От которого в этот момент — когда она гипотетически могла что-то сделать — государство ее обезопасило. Придержав капитал — в пользу тех, кому он действительно нужен. И потому она сделала то, что сделала. «Берегитесь нас, русских баб», даже — тем более! — даром проживших свою жизнь, не обучась думать. За неделю Ирина Петровна этого умения ясно, что не приобрела (тут нужна долгая привычка). Она могла бы, за отсутствием Кропа, вступить в какое-нибудь ДПНИ, переводящее чужой непосредственный гнев по самым недлинным каналам в свой паровозик, пыхтящий на коротких рельсах корысти, — так человек, прущий не глядя, вляпывается в гавно всем штиблетом. Но никакого ДПНИ не попалось ей на дороге. Ничего не было.

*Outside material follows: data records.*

(** X7.  In exact arithmetic (numbers as rationals: no rounding, overflow or
    underflow), only the ratios of the weights matter: multiplying every
    weight by the same finite positive factor leaves the output of [treemap]
    unchanged, in every container. *)
Theorem treemap_scale_invariant items (k : Qc) (W H : num) :
  0 < k ->
  Forall (fun i => is_finite (weight i) = true) items ->
  treemap (map (scale_weight (Fin k)) items) W H = treemap items W H.
Proof.
  intros Hk Hfin. unfold treemap.
  destruct items as [|i0 items0]; [reflexivity|].
  cbn [map is_empty]. change (scale_weight (Fin k) i0 :: map (scale_weight (Fin k)) items0)
    with (map (scale_weight (Fin k)) (i0 :: items0)).
  set (items := i0 :: items0) in *.
  rewrite (filter_scaled Hk Hfin).
  set (valid := filter (fun i => (weight i >? zero)%num) items).
  assert (Hvfin : Forall (fun i => is_finite (weight i) = true) valid).
  { apply Forall_forall. intros i Hi. apply filter_In in Hi.
    rewrite Forall_forall in Hfin. now apply Hfin. }
  destruct valid as [|v valid0] eqn:Ev; [reflexivity|].
  cbn [map is_empty]. rewrite <- Ev in *.
  change (scale_weight (Fin k) v :: map (scale_weight (Fin k)) valid0)
    with (map (scale_weight (Fin k)) (v :: valid0)).
  rewrite <- Ev.
  destruct (finite_weights Hvfin) as [ws Hws].
  assert (HT : qsum ws <> 0).
  { apply Qcpos_neq0, qsum_pos.
    - intros ->. rewrite Ev in Hws. discriminate.
    - apply (@positive_weights valid ws Hws). apply filter_positive. }
  rewrite (@normalize_scaled valid ws k (W * H)%num Hws HT (Qcpos_neq0 Hk)).
  reflexivity.
Qed.

(** X8.  In exact arithmetic (numbers as rationals: no rounding, overflow or
    underflow): one item of finite positive weight in a finite positive
    container is given one rectangle at the origin, as wide as the shorter
    dimension of the container and with the area of the container: the
    container itself when it is no wider than high, and the container with
    width and height exchanged when it is wider than high. *)
Theorem single_item_rectangle name (w W H : Qc) (d : option D) :
  0 < w -> 0 < W -> 0 < H ->
  treemap [mkItem name (Fin w) d] (Fin W) (Fin H)
  = [mkRect name zero zero (Fin (Qcmin W H)) (Fin (W * H / Qcmin W H)) d] /\
  (W <= H ->
   treemap [mkItem name (Fin w) d] (Fin W) (Fin H)
   = [mkRect name zero zero (Fin W) (Fin H) d]) /\
  (H < W ->
   treemap [mkItem name (Fin w) d] (Fin W) (Fin H)
   = [mkRect name zero zero (Fin H) (Fin W) d]).
Proof.
  intros Hw HW HH. split; [now apply treemap_single|]. split.
  - intros HWH. now apply treemap_single_portrait.
  - intros HHW. rewrite treemap_single by assumption.
    unfold Qcmin. apply Qcltb_lt in HHW. rewrite HHW.
    replace (W * H / H) with W by (field; now apply Qcpos_neq0).
    reflexivity.
Qed.

Lemma finite_gt_le (a b : num) :
  is_finite a = true -> is_finite b = true ->
  ((b - a) >? zero)%num = true -> Num.le a b = true.
Proof.
  destruct a as [x| | |], b as [y| | |]; try discriminate. intros _ _. cbn.
  intros H. apply Qcltb_lt in H. apply negb_true_iff, Qcltb_false_le.
  to_Q. lra.
Qed.

Lemma finite_not_gt_le (a b : num) :
  is_finite a = true -> is_finite b = true ->
  ((b - a) >? zero)%num = false -> Num.le b a = true.
Proof.
  destruct a as [x| | |], b as [y| | |]; try discriminate. intros _ _. cbn.
  intros H. apply Qcltb_ge in H. apply negb_true_iff, Qcltb_false_le.
  to_Q. lra.
Qed.

Lemma finite_le_trans (a b c : num) :
  is_finite a = true -> is_finite b = true -> is_finite c = true ->
  Num.le a b = true -> Num.le b c = true -> Num.le a c = true.
Proof.
  destruct a as [x| | |], b as [y| | |], c as [z| | |]; try discriminate.
  intros _ _ _. cbn. rewrite !negb_true_iff. intros H1 H2.
  apply Qcltb_ge in H1, H2. apply Qcltb_false_le. eapply Qcle_trans; eassumption.
Qed.

Lemma sort_insert_sorted a l :
  Forall (fun i => is_finite (weight i) = true) (a :: l) ->
  StronglySorted (@weight_ge D) l ->
  StronglySorted (@weight_ge D) (sort_insert by_weight_desc a l).
Proof.
  intros Hfin Hsorted. inversion Hfin as [|? ? Ha Hl]; subst.
  induction Hsorted as [|b l Hs IH Hb]; cbn [sort_insert]; [repeat constructor|].
  inversion Hl as [|? ? Hbf Hlf]; subst.
  unfold by_weight_desc at 1.
  destruct ((weight b - weight a) >? zero)%num eqn:E.
  - constructor; [apply IH; [now constructor | assumption]|].
    apply (Permutation_Forall (Permutation_sym (sort_insert_perm _ a l))).
    constructor; [|assumption].
    now apply finite_gt_le.
  - constructor; [now constructor|].
    assert (Hba : weight_ge a b) by now apply finite_not_gt_le.
    constructor; [assumption|].
    rewrite Forall_forall in *. intros c Hc.
    apply (@finite_le_trans (weight c) (weight b) (weight a)); auto.
    now apply Hb.
Qed.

Пикета не было, потому что был будний день. Народ давился у банкоматов, только и всего. Это было ровно десять лет назад, осенью 2008го, кризис достиг банков. Потом всё утряслось, то есть государство, с помощью ириныпетровниных денег, утрясло, — кроме тех банков, которые лопнули, понятно. Революции не случилось. Появились плакаты «Антикризисные цены». Это всё потом. Лянская не поехала в деревню; есть ли у нее деньги, нет — было теперь все равно. Она прошла через свой двор, в котором не было никаких признаков боевых действий, на что она не обратила внимания, когда входила первый раз, и что теперь отметила с любопытством, — забора тоже не было, который раньше был, зато торчали какие-то сваи, штук три или пять, которых раньше не было. Не какие-то, а буронабивные, вот какие. Соседи с работы не вернулись, но шли домой школьники, среди них Дато, то есть Каха Кикабидзе. Время-то детское. Лянская зашла в свой дом, на кармане у нее все еще были без малого тридцать тысяч, что позволяло прямо сейчас не бежать устраиваться уборщицей. Она тем не менее вытащила из ящика бесплатную газету и, вместо того чтоб сразу ложиться спать, стала рассматривать объявления. Вы думаете, это конец? Это был бы хороший конец. До свидания.

Ссылки

[1] Движение против чего-то там… сейчас оно иссякло, то есть — свято место — перетекло во что-нибудь столь же вонючее, движущееся еще куда-то.